Doing more with less seems to be in the cards for the foreseeable future. This is why CMOs are leaning into taking advantage of digital marketing or traditional means. According to Gartner, marketing budgets continue to tighten, with most companies reporting a 15% decrease in already slim budgets. 

Digital marketing is anything through digital channels, including mobile, online platforms, social media marketing, and content creation. Traditional marketing, on the other hand, refers to any kind of marketing that happens off-line. For example, face-to-face, phone, print advertisements, television commercials, or radio advertisements. A mix of both is necessary. 

This is good news for content strategists who can adjust to meet digital marketing demands. Here’s what you need to know to create a brand content strategy that attracts the right audiences. 

A winning brand content strategy starts with understanding the relationship between your brand’s promise and your audience’s needs. Then you create ‌content that meets both of those values. 

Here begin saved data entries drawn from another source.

(** * DataProcessorTester: a shallow embedding of [network.py]

    The harness merges two player datasets, cleans / filters / classifies the
    records ([process_data]), reads the output of the processor under test
    ([read_output_data]), compares both row by row ([validate_output]) and
    checks the schema of the output ([validate_schema]).

    The code is written against pandas.  The part of pandas the script uses is
    modelled here: typed scalar cells, frames with an ordered header and
    ordered rows, and the handful of frame operations the script calls.
    Python exceptions are values of [result]; Python objects that are mutated
    in place live in an explicit heap. *)

From Stdlib Require Import ZArith QArith Qround Ascii String Permutation.
From stdpp Require Import base option list strings gmap.

Local Open Scope string_scope.
Local Open Scope list_scope.
Local Open Scope Z_scope.

(** ** Exceptions *)

Inductive exn :=
| KeyError (key : string)
| TypeError
| ValueError
| FileError (path : string).

Inductive result (A : Type) :=
| Ok (a : A)
| Raise (e : exn).
Arguments Ok {A} a.
Arguments Raise {A} e.

#[global] Instance result_ret : MRet result := fun _ a => Ok a.
#[global] Instance result_bind : MBind result := fun _ _ f m =>
  match m with Ok a => f a | Raise e => Raise e end.

(** ** Numbers

    A float64 is modelled by the extended rational it denotes: every finite
    float64 is a rational, and IEEE-754 ordering and equality coincide with
    those of [Q] on finite values.  NaN is unordered. *)

Inductive float64 :=
| FNaN
| FInf (neg : bool)
| FFin (q : Q).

What’s branded content marketing?

Branded content marketing is about creating content that meets the needs of your audience and which frames your brand. Further, branded content isn’t sales-y content. Rather it’s content that’s useful to your audience because it is informative or entertaining. Your content marketing goal is to created high-quality content that adheres to your brand voice and meets the needs of current and potential customers.  

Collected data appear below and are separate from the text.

(** The keys removed by eviction while [ops] run, oldest first. *)
Fixpoint evictions (config : CacheConfig) (c : t) (ops : list Op) : list string :=
  match ops with
  | [] => []
  | op :: ops =>
    let here := match op with
                | OpSet _ _ _ _ => match evicted config c with
                                   | Some k => [k]
                                   | None => []
                                   end
                | _ => []
                end in
    here ++ evictions config (apply config c op) ops
  end.

(** A write request: key, value, optional ttl, and the clock reading. *)
Record Entry := mkEntry {
  e_key : string;
  e_value : T;
  e_ttl : option Z;
  e_now : Z
}.

Definition insert (e : Entry) : Op := OpSet (e_key e) (e_value e) (e_ttl e) (e_now e).

(** Writes with no reads in between. *)
Definition inserts (es : list Entry) : list Op := map insert es.

(** Writes, each preceded by a read of [hot] (at the paired clock reading). *)
Definition hot_inserts (hot : string) (es : list (Z * Entry)) : list Op :=
  flat_map (fun e => [OpGet hot e.1; insert e.2]) es.

Definition op_key (op : Op) : string :=
  match op with
  | OpGet k _ => k
  | OpSet k _ _ _ => k
  | OpDelete k => k
  end.

Definition is_set_of (k : string) (op : Op) : bool :=
  match op with
  | OpSet k' _ _ _ => String.eqb k' k
  | _ => false
  end.

(** The representation invariant: both maps hold the same keys in the
    same order, once each; no recorded access is newer than the counter,
    and no two keys share an access number. *)
Definition WF (c : t) : Prop :=
  JSMap.keys (cache c) = JSMap.keys (accessOrder c) /\
  NoDup (JSMap.keys (cache c)) /\
  Forall (fun e => e.2 <= accessCounter c) (accessOrder c) /\
  NoDup (accessOrder c).*2.

(** [k] is the least recently used key: its last access is the oldest. *)
Definition oldest (c : t) (k : string) : Prop :=
  exists o, (k, o) ∈ accessOrder c /\
    forall k' o', (k', o') ∈ accessOrder c -> o <= o'.

(** [k] is the most recently used key: its last access is the newest. *)
Definition newest (c : t) (k : string) : Prop :=
  exists o, (k, o) ∈ accessOrder c /\
    forall k' o', (k', o') ∈ accessOrder c -> o' <= o.

(** A key written once and read before every later write is never the
    key that a write evicts. *)
Definition hot_key_kept (config : CacheConfig) : Prop :=
  forall (pre : list Op) (hot : Entry) (post : list (Z * Entry)),
    Forall (fun op => is_set_of (e_key hot) op = false) pre ->
    e_key hot ∉ evictions config new
                  (pre ++ [insert hot] ++ hot_inserts (e_key hot) post).

End Cache.

Arguments hot_key_kept : clear implicits.
Arguments mkEntry {T}.
Arguments e_key {T}.
Arguments e_value {T}.
Arguments e_ttl {T}.
Arguments e_now {T}.
Arguments insert {T}.
Arguments inserts {T}.
Arguments hot_inserts {T}.
Arguments op_key {T}.
Arguments is_set_of {T}.
Arguments WF {T}.
Arguments oldest {T}.
Arguments newest {T}.
Arguments mkCacheItem {T}.
Arguments key {T}.
Arguments value {T}.
Arguments item_ttl {T}.
Arguments createdAt {T}.
Arguments accessCount {T}.
Arguments lastAccessed {T}.
Arguments mk {T}.
Arguments cache {T}.
Arguments accessOrder {T}.
Arguments hits {T}.
Arguments misses {T}.
Arguments accessCounter {T}.
Arguments new {T}.
Arguments isExpired {T}.
Arguments delete {T}.
Arguments miss {T}.
Arguments get {T}.
Arguments evictLeastUsed {T}.
Arguments evicted {T}.
Arguments set {T}.
Arguments clear {T}.
Arguments has {T}.
Arguments cleanupExpired {T}.
Arguments resetStats {T}.
Arguments hitRate {T}.
Arguments stats_size {T}.
Arguments OpGet {T}.
Arguments OpSet {T}.
Arguments OpDelete {T}.
Arguments apply {T}.
Arguments run {T}.
Arguments evictions {T}.

(** Sample writes. *)
Definition entryA : Entry Z := mkEntry "a" 1 None 0.

Definition entryB : Entry Z := mkEntry "b" 2 None 5.

Definition entryC : Entry Z := mkEntry "c" 3 None 9.

End MemoryCache.

(** * CacheManager *)

Module CacheManager.

Section Manager.

Variable T : Type.

(** [l2Cache] is declared but never assigned (its initialisation is a
    TODO), so every [this.config.enableL2 && this.l2Cache] test is falsy
    and the manager's state is the configuration and the L1 tier. *)
Record t := mk {
  config : CacheConfig;
  l1Cache : MemoryCache.t T
}.

Definition new (config : CacheConfig) : t := mk config MemoryCache.new.

(** [get(key)]. *)
Definition get (k : string) (now : Z) (m : t) : t * option T :=
  if enableL1 (config m)
  then let r := MemoryCache.get k now (l1Cache m) in (mk (config m) r.1, r.2)
  else (m, None).

(** [set(key, value, ttl?)]. *)
Definition set (k : string) (v : T) (ttl' : option Z) (now : Z) (m : t) : t :=
  if enableL1 (config m)
  then mk (config m) (MemoryCache.set (config m) k v ttl' now (l1Cache m))
  else m.

(** [delete(key)]. *)
Definition delete (k : string) (m : t) : t :=
  if enableL1 (config m)
  then mk (config m) (MemoryCache.delete k (l1Cache m)).1
  else m.

(** The L1 loop of [mset]: the [i]-th write reads the clock as [clock i]. *)
Fixpoint mset_l1 (cfg : CacheConfig) (items : list (string * T)) (ttl' : option Z)
    (clock : nat -> Z) (i : nat) (c : MemoryCache.t T) : MemoryCache.t T :=
  match items with
  | [] => c
  | (k, v) :: items =>
    mset_l1 cfg items ttl' clock (S i) (MemoryCache.set cfg k v ttl' (clock i) c)
  end.

(** [mset(items, ttl?)]. *)
Definition mset (items : list (string * T)) (ttl' : option Z) (clock : nat -> Z)
    (m : t) : t :=
  if enableL1 (config m)
  then mk (config m) (mset_l1 (config m) items ttl' clock 0 (l1Cache m))
  else m.

(** [clear()]. *)
Definition clear (m : t) : t :=
  if enableL1 (config m)
  then mk (config m) (MemoryCache.clear (l1Cache m))
  else m.

(** An element of the array given to [warmup]. *)
Record WarmupItem := mkWarmupItem {
  w_key : string;
  w_value : T;
  w_ttl : option Z
}.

In contrast, “brand marketing” is a term used to describe content that’s strictly about the business. It’s about how your brand started, who founded your business, what is the story behind your company. Both types can work to build brand awareness and should be part of your brand strategy.

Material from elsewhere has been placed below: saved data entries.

(** The order of lines 225 and 226.  Past the guard the change cache is
    set first and the write is sent from the world that already holds the
    new entry; so the entry is the new characteristic whatever the pod
    answers, also when the write is rejected. *)
Lemma forward_sync_caches_before_write (argv : Argv) (device : ServiceType)
    (c : CharacteristicType) (w : World) :
  let url := characteristic_url argv device c in
  unchanged (characteristics w !! url) c = false ->
  (exists thing w',
     characteristics w' = <[url := c]> (characteristics w)
     /\ requests w' = requests w
     /\ syncCharacteristicToSolid argv device c w
        = bind (saveSolidDatasetAt url [thing]) (fun res => ret (Some res)) w')
  /\ characteristics (snd (syncCharacteristicToSolid argv device c w))
     = <[url := c]> (characteristics w)
  /\ (succeeds w = false ->
      fst (syncCharacteristicToSolid argv device c w)
      = Rejected (RemoteWriteError url)).
Proof.
  intros url H. split; [|split].
  - destruct (sync_changed argv device c w H) as (thing & w' & E & R).
    destruct (encode_keeps argv (Characteristic.format c) (Characteristic.value c)
                (describe c) w) as (t2 & w2 & E2 & _ & K1 & _ & K3 & _).
    rewrite E in E2. injection E2 as <- <-.
    exists thing, (snd (cache_set url c w')).
    split; [|split; [|exact R]]; cbn; congruence.
  - destruct (sync_changed_run argv device c w H) as (thing & _ & Hc & _).
    exact Hc.
  - intros F.
    destruct (sync_changed_run argv device c w H)
      as (thing & _ & _ & _ & _ & _ & _ & Hr).
    rewrite F in Hr. tauto.
Qed.

Lemma forward_sync_caches_before_write_witness :
  characteristics
    (snd (syncCharacteristicToSolid Scenario.argv (Scenario.D1 [])
            (Scenario.on (VBool true))
            (Scenario.answering [false] Scenario.synced)))
  = <[Scenario.on_url := Scenario.on (VBool true)]>
      (characteristics (Scenario.answering [false] Scenario.synced)).
Proof.
  apply (forward_sync_caches_before_write Scenario.argv (Scenario.D1 [])
           (Scenario.on (VBool true))
           (Scenario.answering [false] Scenario.synced)).
  vm_compute. reflexivity.
Defined.

(** C2.  The code at a failed write: the lamp is switched on while the
    pod is unreachable.  The write is rejected with a [RemoteWriteError]
    and the pod keeps the record that says off, yet the cache entry has
    changed from off to on: [characteristics.set] (line 225) comes before
    the write is sent (line 226) and nothing in the forward path looks at
    the write's outcome.  So the next notification of the same value,
    with the pod reachable again, is suppressed by the guard and the
    update never reaches the pod.  Reverse sync, by contrast, sets the
    cache only once the local write is confirmed (lines 294 and 295). *)
Theorem failed_write_changes_cache :
  characteristics (Scenario.answering [false] Scenario.synced) !! Scenario.on_url
  = Some (Scenario.on (VBool false))
  /\ fst (syncCharacteristicToSolid Scenario.argv (Scenario.D1 [])
            (Scenario.on (VBool true))
            (Scenario.answering [false] Scenario.synced))
     = Rejected (RemoteWriteError Scenario.on_url)
  /\ pod (snd (syncCharacteristicToSolid Scenario.argv (Scenario.D1 [])
                 (Scenario.on (VBool true))
                 (Scenario.answering [false] Scenario.synced)))
     = pod Scenario.synced
  /\ characteristics
       (snd (syncCharacteristicToSolid Scenario.argv (Scenario.D1 [])
               (Scenario.on (VBool true))
               (Scenario.answering [false] Scenario.synced)))
     !! Scenario.on_url
     = Some (Scenario.on (VBool true))
  /\ syncCharacteristicToSolid Scenario.argv (Scenario.D1 [])
       (Scenario.on (VBool true))
       (snd (syncCharacteristicToSolid Scenario.argv (Scenario.D1 [])
               (Scenario.on (VBool true))
               (Scenario.answering [false] Scenario.synced)))
     = (Fulfilled None,
        snd (syncCharacteristicToSolid Scenario.argv (Scenario.D1 [])
               (Scenario.on (VBool true))
               (Scenario.answering [false] Scenario.synced))).
Proof. repeat split; vm_compute; reflexivity. Qed.

(** ** Full device sync *)

Section Device.

Variable argv : Argv.

Lemma link_characteristics_app (device : ServiceType)
    (before after : list CharacteristicType) (thing : Thing) (w : World) :
  link_characteristics argv device (before ++ after) thing w
  = bind (link_characteristics argv device before thing)
      (fun t => link_characteristics argv device after t) w.
Proof.
  revert thing w. induction before as [|c before IH]; intros thing w.
  - reflexivity.
  - cbn [app link_characteristics]. unfold bind.
    destruct (syncCharacteristicToSolid argv device c w) as [[res|e] w1].
    + rewrite IH. reflexivity.
    + reflexivity.
Qed.

(** A characteristic's sync is rejected only by a failed remote write. *)
Lemma sync_rejected_inv (device : ServiceType) (c : CharacteristicType)
    (w w' : World) (e : Error) :
  syncCharacteristicToSolid argv device c w = (Rejected e, w') ->
  unchanged (characteristics w !! characteristic_url argv device c) c = false
  /\ succeeds w = false
  /\ e = RemoteWriteError (characteristic_url argv device c).
Proof.
  intros R.
  destruct (unchanged (characteristics w !! characteristic_url argv device c) c)
    eqn:U.
  - rewrite (sync_unchanged argv device c w U) in R. discriminate.
  - destruct (sync_changed_run argv device c w U)
      as (thing & _ & _ & _ & _ & _ & _ & Hr).
    rewrite R in Hr. cbn [fst snd] in Hr.
    destruct (succeeds w); [destruct Hr; discriminate|].
    destruct Hr as [Hr _]. injection Hr as ->. auto.
Qed.

End Device.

A third type of content is campaign content — this is content that’s pushing for the sale by telling customers it’s cheaper, faster, and better. It often directly asks customers to take ‌action (sign up, download, call). A conversion page is considered campaign content, not branded content marketing.  

This article is about planning and executing branded content marketing — content that meets the needs of your current and potential customers. 

A Venn diagram illustrating the relationship between brand strategy content, branded content marketing, brand marketing, and campaign content. The diagram shows that branded content marketing and brand marketing intersect with brand strategy, indicating their shared influence on it. Campaign content is positioned within the intersection of brand marketing and brand strategy, highlighting its role in both areas.

Why is branded content marketing important for digital marketing? 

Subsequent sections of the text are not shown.